- _Work instructions_:
Scan the records for the string "exact"; copy each line where it occurs.

-------- Materials provided --------

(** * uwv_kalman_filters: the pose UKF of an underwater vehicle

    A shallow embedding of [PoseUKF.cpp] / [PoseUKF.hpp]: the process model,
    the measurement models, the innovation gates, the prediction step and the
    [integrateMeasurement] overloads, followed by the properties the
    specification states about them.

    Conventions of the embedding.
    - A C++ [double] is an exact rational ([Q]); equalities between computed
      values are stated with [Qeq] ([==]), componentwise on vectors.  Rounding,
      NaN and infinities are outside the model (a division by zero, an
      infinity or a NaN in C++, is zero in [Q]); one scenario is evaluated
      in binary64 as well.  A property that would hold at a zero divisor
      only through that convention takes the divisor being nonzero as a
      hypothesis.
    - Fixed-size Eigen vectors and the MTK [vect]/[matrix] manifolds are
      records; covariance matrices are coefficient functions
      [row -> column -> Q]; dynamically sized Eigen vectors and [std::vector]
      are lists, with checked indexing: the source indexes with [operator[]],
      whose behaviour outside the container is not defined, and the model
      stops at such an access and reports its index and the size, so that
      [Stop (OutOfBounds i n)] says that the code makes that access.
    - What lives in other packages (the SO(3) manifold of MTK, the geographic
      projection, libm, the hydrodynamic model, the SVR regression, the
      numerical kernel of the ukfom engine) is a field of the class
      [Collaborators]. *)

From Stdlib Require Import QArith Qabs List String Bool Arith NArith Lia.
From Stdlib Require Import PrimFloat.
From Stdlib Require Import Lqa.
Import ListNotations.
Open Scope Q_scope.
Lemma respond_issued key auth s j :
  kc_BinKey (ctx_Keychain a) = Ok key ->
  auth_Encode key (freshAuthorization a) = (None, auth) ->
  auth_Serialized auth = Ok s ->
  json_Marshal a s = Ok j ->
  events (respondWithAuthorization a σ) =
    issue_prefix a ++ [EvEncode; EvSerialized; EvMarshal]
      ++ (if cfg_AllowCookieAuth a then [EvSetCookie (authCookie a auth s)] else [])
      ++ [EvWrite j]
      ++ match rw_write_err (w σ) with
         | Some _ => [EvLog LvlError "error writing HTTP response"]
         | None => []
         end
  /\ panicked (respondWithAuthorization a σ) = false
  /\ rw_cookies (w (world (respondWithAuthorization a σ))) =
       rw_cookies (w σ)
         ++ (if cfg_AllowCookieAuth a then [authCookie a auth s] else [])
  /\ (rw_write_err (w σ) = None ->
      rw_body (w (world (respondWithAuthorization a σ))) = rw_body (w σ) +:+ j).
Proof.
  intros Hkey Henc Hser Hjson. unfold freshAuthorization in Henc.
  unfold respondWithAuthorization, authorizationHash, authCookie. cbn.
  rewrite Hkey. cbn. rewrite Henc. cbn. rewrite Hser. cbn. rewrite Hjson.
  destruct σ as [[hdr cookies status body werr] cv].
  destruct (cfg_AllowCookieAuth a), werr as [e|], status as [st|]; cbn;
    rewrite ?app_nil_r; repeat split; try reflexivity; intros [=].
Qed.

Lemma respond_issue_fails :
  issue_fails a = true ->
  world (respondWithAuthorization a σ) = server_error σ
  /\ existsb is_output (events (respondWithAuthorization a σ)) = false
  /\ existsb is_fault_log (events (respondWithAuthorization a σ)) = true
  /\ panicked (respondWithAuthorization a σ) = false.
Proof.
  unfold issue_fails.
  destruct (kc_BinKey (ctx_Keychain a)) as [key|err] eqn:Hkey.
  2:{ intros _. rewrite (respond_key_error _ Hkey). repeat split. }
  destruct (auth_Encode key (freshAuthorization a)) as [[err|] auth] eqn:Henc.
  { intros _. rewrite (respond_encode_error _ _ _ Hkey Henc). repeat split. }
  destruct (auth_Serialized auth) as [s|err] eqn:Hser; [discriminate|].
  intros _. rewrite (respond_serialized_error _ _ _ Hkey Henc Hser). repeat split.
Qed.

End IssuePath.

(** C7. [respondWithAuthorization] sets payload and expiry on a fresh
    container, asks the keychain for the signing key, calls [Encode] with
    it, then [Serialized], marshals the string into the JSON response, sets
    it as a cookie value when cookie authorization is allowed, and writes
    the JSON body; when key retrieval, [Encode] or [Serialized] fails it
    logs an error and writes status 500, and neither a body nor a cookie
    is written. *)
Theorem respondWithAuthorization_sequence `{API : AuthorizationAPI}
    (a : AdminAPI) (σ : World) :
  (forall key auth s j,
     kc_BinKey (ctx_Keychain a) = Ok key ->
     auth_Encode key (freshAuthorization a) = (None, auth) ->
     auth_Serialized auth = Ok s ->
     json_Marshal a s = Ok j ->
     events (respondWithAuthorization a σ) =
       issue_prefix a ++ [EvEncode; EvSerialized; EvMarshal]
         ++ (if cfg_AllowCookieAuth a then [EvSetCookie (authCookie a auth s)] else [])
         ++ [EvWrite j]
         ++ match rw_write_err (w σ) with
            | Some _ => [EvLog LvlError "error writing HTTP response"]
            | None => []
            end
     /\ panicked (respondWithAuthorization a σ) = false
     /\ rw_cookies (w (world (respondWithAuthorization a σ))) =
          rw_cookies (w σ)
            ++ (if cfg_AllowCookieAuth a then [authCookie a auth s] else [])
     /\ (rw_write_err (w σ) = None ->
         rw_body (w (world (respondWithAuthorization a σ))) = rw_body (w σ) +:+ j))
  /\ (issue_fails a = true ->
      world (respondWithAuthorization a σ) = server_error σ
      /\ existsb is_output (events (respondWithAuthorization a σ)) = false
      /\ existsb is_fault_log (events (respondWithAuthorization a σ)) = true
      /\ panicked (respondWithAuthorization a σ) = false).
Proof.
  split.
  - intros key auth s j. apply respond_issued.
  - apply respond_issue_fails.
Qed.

--------
-------- Materials provided --------

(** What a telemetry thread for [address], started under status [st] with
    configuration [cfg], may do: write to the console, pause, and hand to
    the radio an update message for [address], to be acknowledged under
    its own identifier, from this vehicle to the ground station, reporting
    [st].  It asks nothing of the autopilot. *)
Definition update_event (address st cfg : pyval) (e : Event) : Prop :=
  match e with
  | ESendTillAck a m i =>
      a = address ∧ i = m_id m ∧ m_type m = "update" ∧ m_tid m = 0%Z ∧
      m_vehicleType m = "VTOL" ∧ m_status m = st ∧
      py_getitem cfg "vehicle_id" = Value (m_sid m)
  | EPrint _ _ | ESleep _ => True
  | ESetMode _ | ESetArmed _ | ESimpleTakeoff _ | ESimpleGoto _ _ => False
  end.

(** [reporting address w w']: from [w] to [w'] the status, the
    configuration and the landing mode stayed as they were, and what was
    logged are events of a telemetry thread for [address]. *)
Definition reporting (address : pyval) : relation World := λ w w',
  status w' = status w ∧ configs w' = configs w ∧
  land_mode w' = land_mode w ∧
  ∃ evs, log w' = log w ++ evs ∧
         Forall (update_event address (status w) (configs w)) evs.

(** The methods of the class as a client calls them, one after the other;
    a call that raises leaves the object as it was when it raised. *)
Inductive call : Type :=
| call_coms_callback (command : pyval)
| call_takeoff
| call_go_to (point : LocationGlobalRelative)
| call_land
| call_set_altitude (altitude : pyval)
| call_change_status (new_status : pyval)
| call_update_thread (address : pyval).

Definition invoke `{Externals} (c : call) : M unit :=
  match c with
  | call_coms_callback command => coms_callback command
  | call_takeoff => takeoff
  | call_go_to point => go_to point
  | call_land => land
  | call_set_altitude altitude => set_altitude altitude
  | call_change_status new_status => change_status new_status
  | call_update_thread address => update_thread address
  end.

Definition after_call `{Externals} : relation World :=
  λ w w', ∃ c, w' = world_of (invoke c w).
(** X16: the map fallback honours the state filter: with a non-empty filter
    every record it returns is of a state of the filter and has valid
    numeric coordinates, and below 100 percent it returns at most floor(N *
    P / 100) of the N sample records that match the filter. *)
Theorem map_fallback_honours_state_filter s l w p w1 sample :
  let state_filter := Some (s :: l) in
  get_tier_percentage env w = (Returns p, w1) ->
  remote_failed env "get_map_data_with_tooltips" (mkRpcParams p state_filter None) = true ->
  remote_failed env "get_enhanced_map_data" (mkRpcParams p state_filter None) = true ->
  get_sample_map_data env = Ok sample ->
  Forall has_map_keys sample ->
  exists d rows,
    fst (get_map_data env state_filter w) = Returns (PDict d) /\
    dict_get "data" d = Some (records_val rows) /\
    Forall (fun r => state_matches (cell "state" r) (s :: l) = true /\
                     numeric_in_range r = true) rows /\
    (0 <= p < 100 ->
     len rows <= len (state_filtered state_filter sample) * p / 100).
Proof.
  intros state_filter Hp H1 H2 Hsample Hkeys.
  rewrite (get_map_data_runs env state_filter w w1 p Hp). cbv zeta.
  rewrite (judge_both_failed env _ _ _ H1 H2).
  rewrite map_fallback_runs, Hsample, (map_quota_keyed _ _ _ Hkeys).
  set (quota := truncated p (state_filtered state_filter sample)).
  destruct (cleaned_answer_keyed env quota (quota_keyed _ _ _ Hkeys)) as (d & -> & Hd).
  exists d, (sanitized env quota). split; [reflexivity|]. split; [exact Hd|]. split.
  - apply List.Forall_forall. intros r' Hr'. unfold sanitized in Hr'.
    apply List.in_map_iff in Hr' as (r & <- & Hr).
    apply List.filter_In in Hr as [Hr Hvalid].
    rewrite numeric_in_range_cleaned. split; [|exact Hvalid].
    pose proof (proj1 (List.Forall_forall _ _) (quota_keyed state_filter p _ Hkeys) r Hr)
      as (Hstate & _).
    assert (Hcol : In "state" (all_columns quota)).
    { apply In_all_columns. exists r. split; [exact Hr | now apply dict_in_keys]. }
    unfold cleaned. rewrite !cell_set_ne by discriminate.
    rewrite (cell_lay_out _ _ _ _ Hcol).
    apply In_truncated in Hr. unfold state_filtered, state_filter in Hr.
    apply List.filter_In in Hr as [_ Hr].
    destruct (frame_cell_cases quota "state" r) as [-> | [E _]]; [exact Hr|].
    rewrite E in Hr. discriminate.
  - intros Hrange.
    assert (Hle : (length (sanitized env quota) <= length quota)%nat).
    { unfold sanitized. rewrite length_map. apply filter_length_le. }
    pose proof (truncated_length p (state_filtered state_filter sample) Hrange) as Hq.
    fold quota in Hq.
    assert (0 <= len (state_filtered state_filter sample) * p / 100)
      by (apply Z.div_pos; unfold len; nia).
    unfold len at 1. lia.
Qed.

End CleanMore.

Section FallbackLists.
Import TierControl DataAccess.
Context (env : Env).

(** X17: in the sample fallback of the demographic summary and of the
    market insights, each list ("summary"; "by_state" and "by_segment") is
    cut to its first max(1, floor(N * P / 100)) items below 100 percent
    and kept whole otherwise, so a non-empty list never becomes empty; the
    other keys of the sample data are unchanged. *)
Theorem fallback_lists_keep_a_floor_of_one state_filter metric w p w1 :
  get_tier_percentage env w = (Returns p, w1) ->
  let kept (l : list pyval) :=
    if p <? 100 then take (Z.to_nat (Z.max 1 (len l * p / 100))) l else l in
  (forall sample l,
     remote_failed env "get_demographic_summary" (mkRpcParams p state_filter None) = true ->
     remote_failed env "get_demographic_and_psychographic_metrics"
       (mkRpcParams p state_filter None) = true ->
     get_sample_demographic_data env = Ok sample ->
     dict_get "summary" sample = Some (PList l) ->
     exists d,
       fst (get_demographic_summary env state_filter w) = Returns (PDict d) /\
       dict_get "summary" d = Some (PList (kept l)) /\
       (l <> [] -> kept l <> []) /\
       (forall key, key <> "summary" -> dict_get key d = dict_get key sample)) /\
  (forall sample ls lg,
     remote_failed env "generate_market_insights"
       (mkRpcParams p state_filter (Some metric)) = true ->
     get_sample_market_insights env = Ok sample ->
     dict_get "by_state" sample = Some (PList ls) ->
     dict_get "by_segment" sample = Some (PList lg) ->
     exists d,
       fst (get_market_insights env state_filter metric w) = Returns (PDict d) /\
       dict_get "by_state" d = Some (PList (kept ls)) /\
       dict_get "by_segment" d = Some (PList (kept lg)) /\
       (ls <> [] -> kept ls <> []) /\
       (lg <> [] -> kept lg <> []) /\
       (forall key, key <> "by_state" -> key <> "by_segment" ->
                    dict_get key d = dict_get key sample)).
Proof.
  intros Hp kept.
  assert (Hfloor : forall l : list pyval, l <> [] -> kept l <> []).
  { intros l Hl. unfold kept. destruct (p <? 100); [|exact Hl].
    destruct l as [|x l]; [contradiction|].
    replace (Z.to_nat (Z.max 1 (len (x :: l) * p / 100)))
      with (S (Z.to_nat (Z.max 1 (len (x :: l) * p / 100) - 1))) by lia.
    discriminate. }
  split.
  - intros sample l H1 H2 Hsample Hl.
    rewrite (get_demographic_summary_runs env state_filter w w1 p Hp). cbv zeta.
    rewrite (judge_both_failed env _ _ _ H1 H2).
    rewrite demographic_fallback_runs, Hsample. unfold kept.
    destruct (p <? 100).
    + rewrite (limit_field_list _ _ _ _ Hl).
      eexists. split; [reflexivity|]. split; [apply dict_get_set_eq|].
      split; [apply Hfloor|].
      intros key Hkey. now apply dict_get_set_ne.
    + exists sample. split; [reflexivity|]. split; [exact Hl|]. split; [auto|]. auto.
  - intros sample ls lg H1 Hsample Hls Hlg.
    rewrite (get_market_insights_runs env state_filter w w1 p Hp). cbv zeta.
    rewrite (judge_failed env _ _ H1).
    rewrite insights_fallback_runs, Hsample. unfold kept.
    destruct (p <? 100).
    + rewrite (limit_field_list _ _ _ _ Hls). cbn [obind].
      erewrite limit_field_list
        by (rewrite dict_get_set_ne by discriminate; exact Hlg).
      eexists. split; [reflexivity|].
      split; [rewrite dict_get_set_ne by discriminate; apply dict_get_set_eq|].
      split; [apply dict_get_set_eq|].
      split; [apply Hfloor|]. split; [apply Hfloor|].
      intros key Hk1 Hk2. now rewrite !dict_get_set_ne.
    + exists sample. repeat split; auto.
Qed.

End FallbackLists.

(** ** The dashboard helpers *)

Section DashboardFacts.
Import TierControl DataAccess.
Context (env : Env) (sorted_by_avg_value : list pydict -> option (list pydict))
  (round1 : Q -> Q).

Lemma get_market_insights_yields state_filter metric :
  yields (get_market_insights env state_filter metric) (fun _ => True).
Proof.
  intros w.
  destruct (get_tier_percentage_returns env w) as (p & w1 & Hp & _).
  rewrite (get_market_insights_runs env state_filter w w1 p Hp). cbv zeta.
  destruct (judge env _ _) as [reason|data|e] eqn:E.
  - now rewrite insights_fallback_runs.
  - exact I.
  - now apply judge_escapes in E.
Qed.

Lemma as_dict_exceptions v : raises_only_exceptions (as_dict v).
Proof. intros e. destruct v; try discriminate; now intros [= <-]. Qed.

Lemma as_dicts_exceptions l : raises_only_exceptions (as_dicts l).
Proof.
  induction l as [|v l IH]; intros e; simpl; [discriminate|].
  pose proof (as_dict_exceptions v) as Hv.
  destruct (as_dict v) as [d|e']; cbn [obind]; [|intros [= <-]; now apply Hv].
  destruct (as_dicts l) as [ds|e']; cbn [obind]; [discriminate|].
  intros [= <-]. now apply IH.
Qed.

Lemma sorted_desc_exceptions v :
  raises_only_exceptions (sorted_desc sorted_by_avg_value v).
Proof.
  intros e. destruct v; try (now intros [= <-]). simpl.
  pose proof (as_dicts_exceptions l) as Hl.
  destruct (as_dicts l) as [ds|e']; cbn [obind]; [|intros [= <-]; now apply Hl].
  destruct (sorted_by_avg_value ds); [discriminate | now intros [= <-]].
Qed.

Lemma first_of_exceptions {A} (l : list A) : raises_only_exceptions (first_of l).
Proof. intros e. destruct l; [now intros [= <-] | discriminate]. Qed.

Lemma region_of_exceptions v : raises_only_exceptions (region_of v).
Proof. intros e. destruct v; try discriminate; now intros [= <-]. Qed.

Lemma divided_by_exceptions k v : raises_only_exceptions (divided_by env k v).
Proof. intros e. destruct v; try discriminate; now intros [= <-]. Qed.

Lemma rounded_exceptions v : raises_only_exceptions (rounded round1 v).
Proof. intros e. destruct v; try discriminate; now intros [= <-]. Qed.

--------

- _Completed exercise_:
    - A C++ [double] is an exact rational ([Q]); equalities between computed
  exists d, (sanitized env quota). split; [reflexivity|]. split; [exact Hd|]. split.
    rewrite numeric_in_range_cleaned. split; [|exact Hvalid].
    { apply In_all_columns. exists r. split; [exact Hr | now apply dict_in_keys]. }
    destruct (frame_cell_cases quota "state" r) as [-> | [E _]]; [exact Hr|].
  { intros l Hl. unfold kept. destruct (p <? 100); [|exact Hl].
    + exists sample. split; [reflexivity|]. split; [exact Hl|]. split; [auto|]. auto.
        by (rewrite dict_get_set_ne by discriminate; exact Hlg).
  - exact I.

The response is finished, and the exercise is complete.